Quantum Computation III Atomic Spectra

Atomic spectra are defined as the spectrum of the electromagnetic radiation emitted or absorbed by an electron during transitions between different energy levels within an atom.

Two-level atom

Classical Model

• $N_1$ : Number of atoms in $\ket{g}$ per unit volume.

• $N_2$ : Number of atoms in $\ket{e}$ per unit volume.

• $\Gamma$ : Rate of spontaneous emission. The probability of transitioning of a single atom from $\ket{e}$ to $\ket{g}$ due to spontaneous emission per unit time.

• $I$ : Intensity. $I = \frac{1}{2} c n^2 \varepsilon_0 |E|^2$. Intensity has a dimension of $\mathrm{J\cdot m^{-2} \cdot s^{-1}}$.

• $\sigma(\omega)$ : Absorption cross-section, defined such that $\sigma(\omega) I$ is the energy absorbed by a single atom per unit time when irradiated by intensity $I$ with frequency $\omega$ .

• $\Gamma_\text{SR}$ : Rate of stimulated radiation. The probability of stimulated absorption equals the probability of stimulated emission, so that we can define such a universal rate.

Einstein coefficient

The change in number of the excited atoms $\frac{\mathrm{d}N_2}{\mathrm{d}t}$ (per unit volume) comes from three sources:

1. Spontaneous emission: In a unit time, there is a probability of $\Gamma$ for a single atom to transition to $\ket{g}$. For $N_2$ atoms, the total transition number is $N_2 \Gamma$ on average.

2. Stimulated absorption: According to the definition of absorption cross-section, $\sigma(\omega) I$ is the energy absorbed by a single atom per unit time. Since the incident beam has a frequency $\omega$, each time the medium absorb a photon $\hbar \omega$ , an atom will be excited into $\ket{e}$ (although the energy gap is $\hbar \omega_0$) . Therefore, in a unit time, $\sigma(\omega) I N_1 / \hbar \omega$ is the total number of atoms in the $\ket{g}$ state being excited into $\ket{e}$.
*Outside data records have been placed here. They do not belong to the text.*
(** C4, as amended.  With dropout probability 0, on a base whose dtype is
    the learned source's and combines with the rotate weight's to the latter
    ([Loreft_typed]), [forward(base)] is [base + v @ R^T] (carrying [base]'s
    dtype) for a tensor [v] whose last dimension is [low_rank_dimension];
    every row of [forward(base) - base] is a linear combination of the
    columns of [R = rotate_layer.weight], and the difference has rank at
    most [low_rank_dimension]. *)
Theorem LoreftIntervention_edit_low_rank
    (self : LoreftIntervention (K:=K)) (mask : nat -> nat -> K) (base : Tensor)
    (f : K -> K) (n r : nat) :
  Loreft_shaped n r self -> Loreft_typed (dtype base) self ->
  (forall t, act_fn self t = tensor_map f t) ->
  Qeq_bool (p (dropout self)) 0 = true ->
  wf base -> width base = n ->
  exists v e s out D : Tensor,
    width v = r /\ lead v = lead base /\ wf v /\
    matmul v (T (weight (rotate_layer self))) = ret e /\
    add base e = ret s /\
    LoreftIntervention_forward self mask base = ret out /\
    out = astype (dtype base) s /\
    subtract out base = ret D /\
    (forall i, (i < length (rows D))%nat ->
       in_column_span (weight (rotate_layer self)) (nth i (rows D) [])) /\
    rank_le r D.
Proof.
  intros Hself Htyped Hact Hp Hwf Hbase.
  destruct (LoreftIntervention_forward_factored self mask base f n r
              Hself Htyped Hact Hbase)
    as (v & e & s & Hvl & Hvw & Hvn & Hvr & Hmm & Hre & Hadd & Hrs & Hfw).
  destruct Hself as (HR & _ & _).
  pose proof (is_matrix_length _ _ _ HR) as HRlen.
  destruct HR as (HRl & HRw & _).
  assert (Hel : lead e = lead v /\ width e = n).
  { pose proof Hmm as Hmm'. unfold matmul in Hmm'.
    destruct (DType_eqb _ _); [|discriminate].
    rewrite (op_matmul_ok _ _ r) in Hmm' by (simpl; congruence).
    injection Hmm' as <-. simpl. split; [reflexivity | exact HRlen]. }
  destruct Hel as [Hel Hew].
  assert (Hsl : lead s = lead base /\ width s = n).
  { unfold add in Hadd.
    rewrite elementwise_ok in Hadd by (simpl; congruence).
    injection Hadd as <-. simpl. split; [reflexivity | exact Hbase]. }
  destruct Hsl as [Hsl Hsw].
  assert (HDrows : zip_with (zip_with ksub) (rows s) (rows base) = rows e).
  { rewrite Hrs. apply (add_sub_cancel_rows n).
    - rewrite Hre, length_map. lia.
    - rewrite <- Hbase. apply Hwf.
    - rewrite Hre. apply Forall_map_length. intros u. apply length_vec_mat. }
  exists v, e, s, (astype (dtype base) s),
    {| dtype := promote_types (dtype base) (dtype base);
       lead := lead s; width := width s; rows := rows e |}.
  split; [exact Hvw|]. split; [exact Hvl|]. split.
  { split; [|rewrite Hvw; exact Hvr]. rewrite Hvn, Hvl. apply Hwf. }
  split; [exact Hmm|]. split; [exact Hadd|]. split.
  { rewrite Hfw. unfold Dropout_forward. rewrite Hp. reflexivity. }
  split; [reflexivity|]. split.
  { unfold subtract. rewrite elementwise_ok by (simpl; congruence).
    simpl. rewrite HDrows. reflexivity. }
  split.
  - simpl. intros i Hi. rewrite Hre in *. rewrite length_map in Hi.
    exists (nth i (rows v) []).
    assert (Hlen : length (nth i (rows v) []) = r).
    { rewrite Forall_forall in Hvr. apply Hvr, list_elem_of_In, nth_In. exact Hi. }
    split; [congruence|]. split.
    + rewrite (nth_map' _ _ i [] []) by exact Hi.
      rewrite length_vec_mat. congruence.
    + intros j Hj. rewrite (nth_map' _ _ i [] []) by exact Hi.
      rewrite nth_vec_mat;
        [| lia | rewrite length_transpose_rows; exact Hlen].
      rewrite length_transpose_rows, HRw. apply bigsum_ext. intros k Hk.
      rewrite nth_transpose_rows by exact Hk. reflexivity.
  - exists (rows v), (transpose_rows r (rows (weight (rotate_layer self)))).
    split; [exact Hvr|]. split; [apply length_transpose_rows|].
    simpl. rewrite Hsw. exact Hre.
Qed.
   /* Note: $\Gamma_\text{SR} = \sigma(\omega) I / \hbar \omega$ */

3. Stimulated emission: Since stimulated absorption and stimulated emission have the equal probability, the mechanism is similar. We have a negative term $-\frac{\sigma(\omega) I}{\hbar \omega} N_2$ .

We write down

$$\frac{\mathrm{d}N_2}{\mathrm{d}t} = -N_2 \Gamma -\frac{\sigma(\omega) I}{\hbar \omega} (N_2 - N_1)$$

For steady state, spontaneous emission + stimulated emission = stimulated absorption, $\mathrm{d} N_2/\mathrm{d}t = 0$. We obtain the steady state equation

$$-\frac{\sigma(\omega) I}{\hbar \omega} (N_2 - N_1) = N_2 \Gamma$$

Thus, the steady state of a two-level system always has $N_2 < N_1$, no matter how strong the incident beam is. Which means, it is impossible to use a two-level system as the gain medium of laser, since optical pumping cannot induce population inversion.

Intensity gain

When a laser beam with a frequency of $\omega$ and an intensity of $I$ is incident on the medium, we have

$$\frac{\mathrm{d}I}{\mathrm{d} z} = \alpha(\omega) I$$

where $\frac{\mathrm{d}I}{\mathrm{d} z}$ is the gain (caused by pure emission) of energy per unit volume per unit time. At the same time, $\sigma(\omega) I(N_2 - N_1)$ is also the gain of energy of incident beam per unit volume per unit time, where $N_2 - N_1$ means stimulated emission minuses stimulated absorption, leaving the pure gain of energy of incident beam. So

$$\alpha(\omega) = \sigma(\omega)(N_2 - N_1)$$

Combining $N_2 + N_1 = N$ and the steady state equation, we could finally obtain

$$\alpha(\omega) = \frac{\sigma(\omega) N}{1 + \dfrac{2\sigma(\omega)I}{\hbar \omega \Gamma}}$$

Line shape function

We have found that for a fixed number of particles $N_1,N_2$ and a constant incident light intensity $I$, the energy absorbed by the medium per unit time varies depending on the frequency of the incident light $\omega$. This is reflected in the dependence of absorption cross-section $\sigma(\omega)$ on $\omega$. Furthermore, we can extract a dimensionless line shape function $g(\omega)$ from it, describing the absorption efficiency of the medium for different frequencies of light.

Quantum Model

• $\rho_{gg}$ : The probability of a single atom on the ground state.
• $\rho_{ee}$ : The probability of a single atom on the excited state.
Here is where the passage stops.